Lubricants

EnerG Lubricants Advances Clean, Intelligent Mobility with Global Approvals

EnerG Lubricants, an Indian-origin lubricant manufacturer, has crossed a major global milestone. Recently its heavy-duty engine oil – EnerG G Force XL (15W-40) – has received Volvo’s prestigious VDS-3 approval, a certification granted only to lubricants that pass some of the world’s toughest performance tests. The oil delivers longer drain intervals, reduced engine wear, and better fuel efficiency, making it suitable for high-performance commercial vehicles.

This achievement further strengthens EnerG Lubricants’ global credibility. Earlier, the company became the first Indian lubricant maker to secure Mercedes-Benz certifications (MB 229.51 and MB 229.52) for its fully synthetic EnerG G1 Xtreme PLUS 5W-30 engine oil.

Driven by innovation, the lubricant maker recently partnered with Germany’s GAT GmbH to introduce the GAT X EnerG range in India – covering engine flushes, fuel system cleaners, and car-care solutions. This collaboration supports the Make in India vision by bringing advanced, world-class lubricant technology to Indian manufacturing.

Speaking to this publication on Volvo’s approval, Mr. Navkaran Singh Sethi, Founder of the company said the certification involved rigorous lab testing and field trials across varied climates and engine loads. “This validates not only our product performance but also our capability to meet global OEM expectations,” he said.

EnerG Lubricants’ journey shows how homegrown engineering, backed by innovation and collaboration, can compete on the world stage.

Cracking Mercedes-Benz Standards

Earning the Mercedes-Benz MB 229.51 and MB 229.52 certifications was one of EnerG Lubricants’ toughest challenges. These approvals demand a perfect balance of fuel savings, low emissions, and long drain intervals – without harming critical components like catalytic converters and particulate filters.

For EnerG Lubricants, the hardest part was developing a formula that delivered extended oil life while still protecting modern after-treatment systems. The team also had to secure premium base oils and additives that met strict European emission norms, yet keep the product cost-effective. It required months of R&D, supply chain fine-tuning, and repeated testing. The result: a Made-in-India lubricant that meets the same global standards used by Mercedes-Benz dealerships worldwide – proving the company’s technical capability and its readiness to compete with international brands, he pointed out. 

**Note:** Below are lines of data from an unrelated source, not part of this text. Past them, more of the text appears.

Lemma diff_entry_observed b c :
  (∀ o, b = Some o ∨ c = Some o → so_planned_action o ≠ "") →
  diff_entry b c = "" ↔ observed <$> b = observed <$> c.
Proof.
  intros Hlab. destruct b as [b|], c as [c|]; cbn;
    [|split; [intros E; by destruct (Hlab b (or_introl eq_refl))|done]
     |split; [intros E; by destruct (Hlab c (or_intror eq_refl))|done]|done].
  assert (Hc : so_planned_action c ≠ "") by eauto.
  unfold observed. split.
  - destruct (String.eqb_spec (so_planned_action b) (so_planned_action c)) as [->|]; cbn; [|done].
    destruct (String.eqb_spec (so_checksum_hex b) (so_checksum_hex c)) as [->|]; cbn; [|done].
    by destruct (so_exists b), (so_exists c).
  - intros [= -> -> ->]. by rewrite !String.eqb_refl, Bool.eqb_reflx.
Qed.

(** What one key contributes to a strict comparison. *)
Definition key_messages (b c : PlanSnapshot) (delta : gset string) (k : string) : list string :=
  if String.eqb (diff_entry (snap_objects b !! k) (snap_objects c !! k)) "" then []
  else if bool_decide (k ∈ delta) then
    match snap_objects c !! k with
    | Some o => if is_risky_action (so_planned_action o)
                then ["risky action for " +:+ k +:+ ": " +:+ so_planned_action o] else []
    | None => []
    end
  else [].
Definition key_unexpected (b c : PlanSnapshot) (delta : gset string) (k : string) : list string :=
  if String.eqb (diff_entry (snap_objects b !! k) (snap_objects c !! k)) "" then []
  else if bool_decide (k ∈ delta) then []
  else ["unexpected plan change outside delta: " +:+ k].
Definition key_ok (b c : PlanSnapshot) (delta : gset string) (k : string) : bool :=
  bool_decide (key_messages b c delta k = [] ∧ key_unexpected b c delta k = []).

Lemma compare_key_eq b c delta res k :
  compare_key b c (mk_CompareOptions delta true) res k =
  mk_CompareResult (cr_passed res && key_ok b c delta k)
    (cr_messages res ++ key_messages b c delta k)
    (cr_unexpected res ++ key_unexpected b c delta k).
Proof.
  unfold compare_key, key_ok, key_messages, key_unexpected, push_message. cbn.
  destruct res as [p m u]. cbn.
  destruct (String.eqb _ ""); [by rewrite !app_nil_r, andb_true_r|].
  destruct (bool_decide (k ∈ delta)); [|cbn; by rewrite app_nil_r, andb_false_r].
  destruct (snap_objects c !! k) as [o|]; [|by rewrite !app_nil_r, andb_true_r].
  destruct (is_risky_action _); cbn; by rewrite !app_nil_r, ?andb_true_r, ?andb_false_r.
Qed.

Lemma compare_keys_fold b c delta l res :
  foldl (compare_key b c (mk_CompareOptions delta true)) res l =
  mk_CompareResult (cr_passed res && forallb (key_ok b c delta) l)
    (cr_messages res ++ (l ≫= key_messages b c delta))
    (cr_unexpected res ++ (l ≫= key_unexpected b c delta)).
Proof.
  revert res. induction l as [|k l IH]; intros res; cbn.
  - destruct res; cbn. by rewrite !app_nil_r, andb_true_r.
  - rewrite IH, compare_key_eq. cbn. by rewrite <- !app_assoc, <- andb_assoc.
Qed.

Lemma key_ok_spec b c delta k :
  labelled b → labelled c →
  key_ok b c delta k = true ↔
  (observed <$> snap_objects b !! k ≠ observed <$> snap_objects c !! k →
   k ∈ delta ∧ risky (snap_objects c !! k) = false).
Proof.
  intros Hb Hc. unfold key_ok. rewrite bool_decide_eq_true. unfold key_messages, key_unexpected.
  assert (Hd := diff_entry_observed (snap_objects b !! k) (snap_objects c !! k)
                  ltac:(intros o [?|?]; eauto)).
  destruct (String.eqb_spec (diff_entry (snap_objects b !! k) (snap_objects c !! k)) "") as [E|E].
  { split; [|done]. intros _ Hne. by apply Hd in E. }
  assert (observed <$> snap_objects b !! k ≠ observed <$> snap_objects c !! k) as Hne
    by (intros ?; by apply E, Hd).
  case_bool_decide as Hin.
  - destruct (snap_objects c !! k) as [o|] eqn:Ho; cbn; [|split; done].
    destruct (is_risky_action _) eqn:Hr; [|split; done].
    split; [intros [? _]; done|]. intros Hgo. by destruct (Hgo Hne).
  - split; [intros [_ ?]; done|]. intros Hgo. by destruct (Hgo Hne).
Qed.

Lemma from_plan_labelled `{HX : Hex} plan : labelled (from_plan plan).
Proof.
  unfold labelled, from_plan. cbn. induction (mp_objects plan) as [|x l IH] using rev_ind.
  { intros k o Ho. cbn in Ho. by rewrite lookup_empty in Ho. }
  intros k o. rewrite foldl_app. cbn. rewrite lookup_insert_Some. intros [[_ <-]|[_ Ho]]; [|eauto].
  cbn. by destruct (po_planned_action x).
Qed.

Lemma flat_forallb b c delta l :
  forallb (key_ok b c delta) l = true ↔
  (l ≫= key_messages b c delta) = [] ∧ (l ≫= key_unexpected b c delta) = [].
Proof.
  rewrite forallb_forall, !bind_nil. unfold key_ok. setoid_rewrite bool_decide_eq_true.
  setoid_rewrite <- list_elem_of_In. naive_solver.
Qed.

(** A strict comparison passes exactly when it has nothing to report. *)
Lemma compare_passed b c delta :
  let r := compare_snapshots b c (mk_CompareOptions delta true) in
  (cr_passed r = true ↔
     snap_version b = snap_version c ∧ (snap_blocked c = true → snap_blocked b = true) ∧
     ∀ k, k ∈ set_order (union_keys b c) → key_ok b c delta k = true) ∧
  (cr_messages r ++ cr_unexpected r = [] ↔ cr_passed r = true).
Proof.
  cbv zeta. unfold compare_snapshots.
  destruct (String.eqb_spec (snap_version b) (snap_version c)) as [Ev|Ev]; cbn -[compare_key];
    [|split; [naive_solver|split; done]].
  rewrite compare_keys_fold. cbn.
  set (r0 := if snap_blocked c && negb (snap_blocked b) then _ else _).
  set (l := set_order (union_keys b c)).
  assert (cr_passed r0 = true ∧ cr_messages r0 = [] ∧ cr_unexpected r0 = [] ∧
            (snap_blocked c = true → snap_blocked b = true) ∨
          cr_passed r0 = false ∧ cr_messages r0 ≠ [] ∧
            ¬ (snap_blocked c = true → snap_blocked b = true)) as Hr0.
  { unfold r0. destruct (snap_blocked c), (snap_blocked b); cbn; naive_solver. }
  destruct Hr0 as [(Hp & Hm & Hu & Hb)|(Hp & Hm & Hb)].
  - rewrite Hp, Hm, Hu. cbn. destruct (forallb (key_ok b c delta) l) eqn:Hall; cbn.
    + rewrite app_nil. pose proof Hall as [-> ->]%flat_forallb.
      rewrite forallb_forall in Hall. setoid_rewrite list_elem_of_In. naive_solver.
    + assert (¬ ∀ k, k ∈ l → key_ok b c delta k = true) as Hno.
      { intros Hk. apply not_true_iff_false in Hall. apply Hall, forallb_forall.
        intros k. rewrite <- list_elem_of_In. apply Hk. }
      case_bool_decide as Hmsg; cbn; (split; [naive_solver|]); [done|].
      rewrite app_nil. naive_solver.
  - rewrite Hp. cbn. rewrite bool_decide_false; [|intros [? _]%app_nil; done]. cbn.
    rewrite !app_nil. naive_solver.
Qed.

Reengineering for the New Powertrain Era

As the auto industry moves towards electric and low-emission vehicles, EnerG Lubricants has reshaped its lubricant portfolio to match the future. The company now focuses on three core areas: advanced thermal management to keep EV batteries and motors cool, low-viscosity oils that reduce drag and improve efficiency, and high-durability formulations that handle high torque and frequent stop-start cycles. Working closely with global additive partners, the company is developing next-generation e-fluids that offer dielectric protection, prevent oxidation, and safeguard electric powertrains–ensuring efficiency without sacrificing reliability.

Driving Sustainability, Meeting Global Standards

Sustainability is now central to every formulation. EnerG Lubricants is reducing VOC emissions through cleaner base oils, developing biodegradable lubricants for sensitive environments, and creating long drain interval products to cut waste and oil consumption. Every product is engineered to meet diverse global requirements–from API and ACEA norms to OEM-specific standards in Asia. The focus is simple: offer eco-friendly, high-performance lubricants that match global regulations without increasing the cost burden for customers, he said.

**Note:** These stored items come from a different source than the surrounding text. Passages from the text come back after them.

Lemma str_join_nonempty {A} (write : A → string) a l :
  write a ≠ "" → str_join "," (write <$> a :: l) ≠ "".
Proof.
  intros Ha E. destruct l as [|b l]; cbn [fmap list_fmap] in E; [done|].
  rewrite str_join_cons in E by done. apply (f_equal String.length) in E.
  rewrite !str_length_app in E. cbn in E. lia.
Qed.

Lemma json_array_nil {A} (write : A → string) l :
  (∀ a, write a ≠ "") → json_array (write <$> l) = "[]" ↔ l = [].
Proof.
  intros Hne. split; [|by intros ->]. destruct l as [|a l]; [done|]. intros E. exfalso.
  apply (str_join_nonempty write a l); [done|]. unfold json_array in E. revert E.
  generalize (str_join "," (write <$> a :: l)). intros [|c s] E; [done|]. injection E as _ E.
  apply (f_equal String.length) in E. rewrite str_length_app in E. cbn in E. lia.
Qed.

Lemma read_array_spec {A} (read : string → option (A * string)) (write : A → string) l :
  (∀ a, write a ≠ "") → (∀ a rest, read (write a +:+ rest) = Some (a, rest)) →
  read_array read (json_array (write <$> l)) = Some l.
Proof.
  intros Hne Hrw. unfold read_array. destruct l as [|a l]; [done|].
  assert (∀ l a fuel, length l < fuel →
    read_items read fuel (str_join "," (write <$> a :: l) +:+ "]") = Some (a :: l)) as Hitems.
  { clear a l. induction l as [|b l IH]; intros a fuel Hf; (destruct fuel as [|fuel]; [lia|]).
    - cbn [fmap list_fmap str_join read_items]. by rewrite Hrw.
    - cbn [fmap list_fmap length] in *. rewrite str_join_cons by done. cbn [read_items].
      rewrite !str_app_assoc, Hrw. cbn [mbind option_bind]. rewrite strip_prefix_app.
      cbn [fmap list_fmap] in IH. rewrite (IH b) by lia. done. }
  destruct (String.eqb_spec (json_array (write <$> a :: l)) "[]") as [E|_].
  { by apply json_array_nil in E. }
  unfold json_array at 2. rewrite strip_prefix_app. cbn [mbind option_bind]. apply Hitems.
  unfold json_array. rewrite !str_length_app.
  enough (length l ≤ String.length (str_join "," (write <$> a :: l))) by (cbn in *; lia).
  clear. revert a. induction l as [|b l IH]; intros a; [cbn; lia|].
  cbn [fmap list_fmap length]. rewrite str_join_cons by done. rewrite !str_length_app.
  specialize (IH b). cbn [fmap list_fmap] in IH. cbn [String.length]. lia.
Qed.

(** The key list bound to the checksum query is valid JSON that any reader turns
    back into exactly the workspace's keys, whatever characters the names hold
    (quotes, backslashes, control characters); and it is the document [[]], on
    which the query is skipped, only for an empty workspace. *)
Theorem normalized_keys_json_roundtrip w keys :
  normalized_keys w = Ok keys →
  ∃ json, normalized_keys_json w = Ok json ∧ read_array read_quoted json = Some keys ∧
    (json = "[]" ↔ object_count w = 0).
Proof.
  intros Hk. unfold normalized_keys_json. rewrite Hk. eexists. split; [done|]. split.
  - apply read_array_spec; [done|]. intros. apply read_quoted_spec.
  - rewrite json_array_nil by done. apply traverse_length in Hk. rewrite length_seq in Hk.
    rewrite <- Hk. by destruct keys.
Qed.

(** The object list bound to a full inspection reads back as the schema, kind
    and name of every object of the workspace, in order. *)
Theorem object_scope_json_roundtrip w keys :
  normalized_keys w = Ok keys →
  ∃ json, object_scope_json w = Ok json ∧ read_array read_scope_item json = Some (key_parts <$> keys).
Proof.
  intros Hk. unfold object_scope_json. rewrite Hk. eexists. split; [done|].
  rewrite list_fmap_compose. apply read_array_spec.
  - by intros [[? ?] ?].
  - intros. apply read_scope_item_spec.
Qed.

(** ** The inspect scope ([scope.rs], [scope_build.rs]) *)

(** [serde_json] on values that are strings: the text it writes for a list of
    scope parts, and what it reads from text the reader above accepts. *)
Class SerdeJson := {
  scope_to_string : list scope_part → string;
  strings_to_string : list string → string;
  strings_from_str : string → option (list string);
  scope_to_string_nil l : scope_to_string l = "[]" ↔ l = [];
  strings_from_str_read s l : read_array read_quoted s = Some l → strings_from_str s = Some l;
}.

Record InspectScope := mk_InspectScope {
  is_full_inspect : bool;
  is_hot_keys : gset string;
  is_stable_objects : gmap string CatalogObject;
  is_allow_l1_skip : bool;
}.

(** The lexicographic order of string triples. *)
Definition part_leb (a b : scope_part) : bool :=
  let '(a1, a2, a3) := a in
  let '(b1, b2, b3) := b in
  if negb (String.eqb a1 b1) then String.leb a1 b1
  else if negb (String.eqb a2 b2) then String.leb a2 b2
  else String.leb a3 b3.

Definition scope_key_parts (key : string) : option scope_part :=
  match split_on "/" key with
  | schema :: kind :: object :: _ => Some (schema, kind, object)
  | _ => None
  end.

(** The eight bytes of [u64::from_le_bytes], least significant first. *)
Fixpoint from_le_bytes (l : list N) : N :=
  match l with [] => 0 | b :: l => b + 256 * from_le_bytes l end%N.

(** [format!("{}/{k}")] of entry [i]. *)
Definition qualified_entry_key (w : Workspace) (obj : ObjectEntry) (key : string) : string :=
  database_name w (oe_db_id obj) +:+ "/" +:+ key.

Section scope.
Context `{HU : Unicode} `{HF : Fingerprint} `{HM : MapOrder} `{HX : Hex} `{HS : Sha256} `{HJS : SerdeJson}.
Context (env : string → EnvVar).

Definition scope_parts (hot_keys : gset string) : list scope_part :=
  sort_by part_leb (omap scope_key_parts (set_order hot_keys)).

Definition build_scope_json (scope : InspectScope) : string :=
  scope_to_string (scope_parts (is_hot_keys scope)).

Definition spot_check_count_from_env : N :=
  default 8%N (env_text (env "RMIG_CATALOG_SPOTCHECK") ≫= parse_u64).

Definition spot_check_rank (key layout_digest : string) : N :=
  from_le_bytes (take 8 (bytes_of
    (sha256 (layout_digest +:+ String (ascii_of_N 0) "" +:+ key)))).

(** Promotes the first [n] stable keys by rank to hot ones. *)
Definition promote_spot_check_keys (w : Workspace)
    (st : gset string * gmap string CatalogObject) : gset string * gmap string CatalogObject :=
  let '(hot, stable) := st in
  let n := spot_check_count_from_env in
  if (n =? 0)%N || bool_decide (stable = ∅) then st
  else
    let digest := hex_encode (ws_layout_digest w) in
    let keys := sort_by (λ a b, (spot_check_rank a digest <=? spot_check_rank b digest)%N)
                  (iter_order stable).*1 in
    foldl (λ '(hot, stable) key, ({[key]} ∪ hot, delete key stable)) (hot, stable)
      (take (N.to_nat (N.min n (N.of_nat (size stable)))) keys).

(** The catalog entry a stable object is given without asking the server. *)
Definition assumed_object (w : Workspace) (i : nat) (key : string) : M CatalogObject :=
  parent ← (match ws_parent_by_row w !! row_id_at i with
            | Some pref =>
                if (0 <? parent_row_id pref)%N then Some <$> parent_name w (row_id_at i)
                else Ok None
            | None => Ok None
            end);
  Ok (catalog_object_parts (schema_part key) (kind_part key) (name_part key) parent).

(** Not recorded, recorded by the bootstrap as all zeroes, or recorded for other
    contents. *)
Definition checksum_unsettled (prior : option digest) (file_cs : digest) : bool :=
  match prior with
  | None => true
  | Some p => String.eqb p zero_digest || negb (String.eqb p file_cs)
  end.

Definition classify_entry (w : Workspace) (delta : gset string) (checksums : ChecksumMap)
    (st : gset string * gmap string CatalogObject) (i : nat)
    : M (gset string * gmap string CatalogObject) :=
  let '(hot, stable) := st in
  obj ← ws_entry w i;
  k ← entry_key w i;
  row ← ws_row w i;
  if is_module_kind_code (or_kind_code row) then Ok ({[k]} ∪ hot, stable)
  else if bool_decide (qualified_entry_key w obj k ∈ delta) then Ok ({[k]} ∪ hot, stable)
  else if checksum_unsettled (get_key checksums k) (oe_checksum obj) then Ok ({[k]} ∪ hot, stable)
  else o ← assumed_object w i k; Ok (hot, <[k := o]> stable).

Definition build_inspect_scope (w : Workspace) (changed_paths : list string)
    (full_inspect : bool) (checksums : ChecksumMap) : M InspectScope :=
  if full_inspect then
    keys ← normalized_keys w; Ok (mk_InspectScope true (list_to_set keys) ∅ false)
  else
    delta ← keys_for_changed_paths w changed_paths;
    delta ← expand_delta_closure w delta;
    let total := object_count w in
    st ← foldM (classify_entry w delta checksums) (∅, ∅) (seq 0 total);
    let '(hot, stable) := promote_spot_check_keys w st in
    if Nat.eqb (size hot) total then Ok (mk_InspectScope true hot ∅ false)
    else Ok (mk_InspectScope false hot stable (bool_decide (hot = ∅))).

Definition build_scope_and_json (w : Workspace) (changed_paths : list string)
    (full_inspect : bool) (checksums : ChecksumMap) : M (InspectScope * string) :=
  scope ← build_inspect_scope w changed_paths full_inspect checksums;
  scope_json ← (if full_inspect then object_scope_json w else Ok (build_scope_json scope));
  Ok (scope, scope_json).

(** ** Scopes of a git delta ([git_scope.rs], [helpers.rs]) *)

(** The entries whose qualified key is in the delta of the changed paths. *)
Definition delta_entries (w : Workspace) (changed_paths : list string) : M (list object_key) :=
  delta ← keys_for_changed_paths w changed_paths;
  delta ← expand_delta_closure w delta;
  foldM (λ out i,
    obj ← ws_entry w i;
    key ← entry_key w i;
    Ok (if bool_decide (qualified_entry_key w obj key ∈ delta) then out ++ [key] else out))
    [] (seq 0 (object_count w)).

Definition git_hot_scope_json (w : Workspace) (changed_paths : list string) : M string :=
  keys ← delta_entries w changed_paths;
  Ok (build_scope_json (mk_InspectScope false (list_to_set keys) ∅ false)).

Definition kinds_for_git_delta (w : Workspace) (changed_paths : list string) : M (list string) :=
  keys ← delta_entries w changed_paths; Ok (map kind_part keys).

Definition kinds_for_scope (w : Workspace) (scope : InspectScope) : M (list string) :=
  keys ← normalized_keys w;
  Ok (map kind_part (List.filter
        (λ k, is_full_inspect scope || bool_decide (k ∈ is_hot_keys scope)) keys)).

Definition schemas_json (w : Workspace) : string :=
  strings_to_string (se_normalized <$> ws_schemas w).

Definition should_query_catalog (full : bool) (scope : InspectScope) (scope_json : string) : bool :=
  negb (String.eqb scope_json "[]") && (full || negb (bool_decide (is_hot_keys scope = ∅))).

(** [empty_checksums_from_keys_json]. *)
Definition empty_checksums_from_keys_json (keys_json : string) : ChecksumMap :=
  empty_checksums (default [] (strings_from_str keys_json)).
End scope.

(** ** Facts: the inspect scope *)

Section scope_facts.
Context `{HU : Unicode} `{HF : Fingerprint} `{HM : MapOrder} `{HX : Hex} `{HS : Sha256} `{HJS : SerdeJson}.
Context (env : string → EnvVar).

(** Aligned columns with distinct keys, as [for_catalog_database] leaves them. *)
Record scope_wf (w : Workspace) (keys : list object_key) : Prop := {
  sw_gate : gate_wf w;
  sw_keys : normalized_keys w = Ok keys;
  sw_nodup : NoDup keys;
  sw_rows : length (ws_object_rows w) = object_count w;
}.

Lemma scope_wf_lookup w keys i :
  scope_wf w keys → i < object_count w →
  ∃ obj row k, ws_entry w i = Ok obj ∧ ws_row w i = Ok row ∧ entry_key w i = Ok k ∧
    keys !! i = Some k.
Proof.
  intros [_ Hk _ Hr] Hi. unfold ws_entry, ws_row.
  destruct (lookup_lt_is_Some_2 (ws_object_entries w) i) as [obj ->]; [done|].
  destruct (lookup_lt_is_Some_2 (ws_object_rows w) i) as [row ->]; [by rewrite Hr|].
  apply traverse_Ok in Hk. destruct (Forall2_lookup_l _ _ _ i i Hk) as (k & Hki & Hek).
  { by apply lookup_seq. }
  by exists obj, row, k.
Qed.

Lemma assumed_object_Ok w keys i k :
  scope_wf w keys → ∃ o, assumed_object w i k = Ok o.
Proof.
  intros Hw. unfold assumed_object.
  destruct (ws_parent_by_row w !! row_id_at i) as [pref|] eqn:Hp; [|cbn; eauto].
  destruct (0 <? parent_row_id pref)%N; [|cbn; eauto]. unfold parent_name. rewrite Hp.
  destruct (row_index (parent_row_id pref)) as [pi|] eqn:Hpi; [|cbn; eauto].
  destruct (scope_wf_lookup w keys pi) as (obj & row & k' & -> & _ & E & _);
    [done|eapply parent_lt; [apply Hw|done..]|].
  unfold entry_name_part. rewrite E. cbn. eauto.
Qed.

(** Entry [i] with key [k] is settled: its recorded digest is that of its file, and
    it is neither a module nor among the changed objects. *)
Definition settled (w : Workspace) (delta : gset string) (cm : ChecksumMap) (i : nat) (k : object_key)
    : Prop :=
  ∃ obj row, ws_entry w i = Ok obj ∧ ws_row w i = Ok row ∧
    is_module_kind_code (or_kind_code row) = false ∧ (qualified_entry_key w obj k ∉ delta) ∧
    get_key cm k = Some (oe_checksum obj) ∧ oe_checksum obj ≠ zero_digest.

(** The split of the first [n] keys. *)
Record split_of (w : Workspace) (delta : gset string) (cm : ChecksumMap) (keys : list object_key)
    (st : gset string * gmap string CatalogObject) : Prop := {
  so_all k : k ∈ keys ↔ k ∈ st.1 ∨ is_Some (st.2 !! k);
  so_disj k : k ∈ st.1 → st.2 !! k = None;
  so_settled i k : entry_key w i = Ok k → i < object_count w → is_Some (st.2 !! k) →
    settled w delta cm i k;
}.

Lemma unsettled_false prior d :
  checksum_unsettled prior d = false → prior = Some d ∧ d ≠ zero_digest.
Proof.
  destruct prior as [p|]; [|done]. cbn.
  destruct (String.eqb_spec p zero_digest), (String.eqb_spec p d); cbn; naive_solver.
Qed.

Navigating Volatility, Building Strength

The global lubricant industry faces constant swings in base oil and additive prices. EnerG Lubricants tackles this challenge through a mix of long-term supplier partnerships, selective backward integration, and flexible formulations that can be adjusted without losing OEM approvals. The company has also created regional blending and storage hubs to avoid supply disruptions, control logistics costs, and ensure consistent quality across markets, he said.

Strong Domestic Base, Expanding Global Presence

Mr. Sethi said, in India, the aftermarket drives nearly 85% of the company’s sales, while OEM business contributes the rest. Though smaller in volume, OEM partnerships are strategically important–they validate the company’s technology and build trust among vehicle manufacturers and fleet customers. With group turnover crossing ₹200 crore, the lubricant maker is steadily expanding into the Middle East, Africa, and Southeast Asia, strengthening its global footprint as part of its long-term growth plan.

Driving the Future

Looking ahead, the lubricant manufacturer has set a clear two-phase journey. In the near term, the company is sharpening its focus on high-performance lubricants, deepening OEM partnerships, and educating customers about the benefits of advanced oils and longer drain intervals.

But the larger ambition reaches far beyond today’s market demands. The company aims to evolve into an innovation-led, sustainability-driven global player–developing next-generation fluids for EVs and hybrids, establishing a regional R&D hub in India or the Middle East, and exploring joint ventures for localised blending in fast-growing markets. The mission is simple yet bold: deliver world-class performance while staying aligned with the future of clean and intelligent mobility, he signed off.